In a study, researchers tested a group of people to see how well they moved their eyes. Then they had the people wear a neck brace for 5 days to restrict their neck movements.
The researchers tested their eyes again after removing the brace. They found that after only 5 days of wearing the brace, the people’s ability to move their eyes was significantly reduced.
The bottom line is that if you can’t move your neck, your eyes won’t move well. And if your eyes don’t move well, your vision and your spatial awareness suffer. And if your vision and spatial awareness suffer, you will be more prone to falls.
Our eyes are always moving, even when we fix our gaze on motionless objects.
So we need our eyes to move well so we can be alert and responsive. This becomes increasingly important as we get older. That’s because, as you probably know, the older we get, the more likely we are to suffer a fall.
One in four older Americans fall each year. And over 300,000 of them suffer a hip fracture. Within a year, one in five die from their injuries. And of those who survive, nearly half never fully recover and require long-term nursing care.
To make matters worse, studies show that if you have impaired vision, your risk of falling is more than doubled!
Fortunately, there is a way to reduce your chances of falling. Physiotherapists have come up with a simple 3-step method. Here it is:
Start by sitting or standing in a comfortable position. Then hold your hand straight in front of you at arm’s length and eye level. Point your thumb to the ceiling as if making the “thumbs up” sign.
1) Fix your gaze on your thumb. Keeping your arm level and straight, move it to the left (at about “11-o’clock), then to the center, then to the right (at about “1 o’clock”). As you do this. Follow the movement of your thumb with your eyes. But keep your head still. Keep repeating the motion for about 10 seconds.
2) Fix your gaze on your thumb as in step 1. This time move your head from side to side as if you were shaking your head to say “no.” While you do this, keep your gaze fixed on your thumb. Your head should move, and your eyes and arm should stay still. Do this for 10 seconds.
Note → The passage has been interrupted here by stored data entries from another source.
(** With the debug flag on, a 404 still carries the header; with the debug
    flag off, so does the 500 made for a view that raised. *)
Lemma application_responses_allow_any_origin_witness :
  ("Access-Control-Allow-Origin", "*")
    ∈ headers (full_dispatch_request Sample.flask_default_debug
                 (create_app Sample.send_static_file Sample.v2_routes "__main__")
                 {| method := GET; path := "/nowhere" |}
                 (Sample.serving_with_debug true)).1
  ∧ ("Access-Control-Allow-Origin", "*")
      ∈ headers (full_dispatch_request Sample.flask_default_debug
                   (create_app Sample.send_static_file Sample.v2_routes "__main__")
                   {| method := GET; path := "/api/v2/broken" |}
                   (Sample.serving_with_debug false)).1.
Proof.
  split.
  - apply (application_responses_allow_any_origin Sample.flask_default_debug
             Sample.send_static_file Sample.v2_routes "__main__"
             {| method := GET; path := "/nowhere" |} (Sample.serving_with_debug true)).
    left. eexists _, _. reflexivity.
  - apply (application_responses_allow_any_origin Sample.flask_default_debug
             Sample.send_static_file Sample.v2_routes "__main__"
             {| method := GET; path := "/api/v2/broken" |} (Sample.serving_with_debug false)).
    right. reflexivity.
Defined.

(** Not every answer a client gets carries the header: once the script has
    started the listener with a non-empty [APP_DEBUG], the exception of a
    view is re-raised to the server, and the page the client gets has no
    [Access-Control-Allow-Origin] header. *)
Lemma raising_view_in_debug_mode_has_no_cors_header :
  let app := create_app Sample.send_static_file Sample.v2_routes "__main__" in
  let w' := start_serving
              {| run_host := VStr "0.0.0.0"; run_port := 6644; run_debug := true |}
              Sample.debug_one in
  main Py.int_of_ascii Sample.sentry_sdk_init Sample.flask_run Sample.send_static_file
    Sample.v2_routes "__main__" Sample.debug_one
  = Returned app w'
  ∧ full_dispatch_request Sample.flask_default_debug app
      {| method := GET; path := "/api/v2/broken" |} w'
    = ({| status := 500;
          headers := [("Content-Type", "text/html; charset=utf-8")];
          body := BTraceback (Other "ZeroDivisionError") |}, w')
  ∧ ("Access-Control-Allow-Origin", "*")
      ∉ headers (full_dispatch_request Sample.flask_default_debug app
                   {| method := GET; path := "/api/v2/broken" |} w').1.
Proof.
  split; [vm_compute; reflexivity |].
  split; [reflexivity |].
  intros H. vm_compute in H.
  apply list_elem_of_singleton in H. discriminate H.
Qed.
3) Fix your gaze on your thumb as in steps 1 and 2. In this final step, move your arm side to side as you did in step 1. Follow the movement of your thumb with your head and eyes together. Do this for 10 seconds.
Do each step several times throughout the day. If you like, you can even do them in the shower.
Once you get good at the method, you can increase your movement speed, and range of movement.
By the way, each step should be done smoothly and in a comfortable manner. And slowly at first.
Over time, this will give you better vision and balance.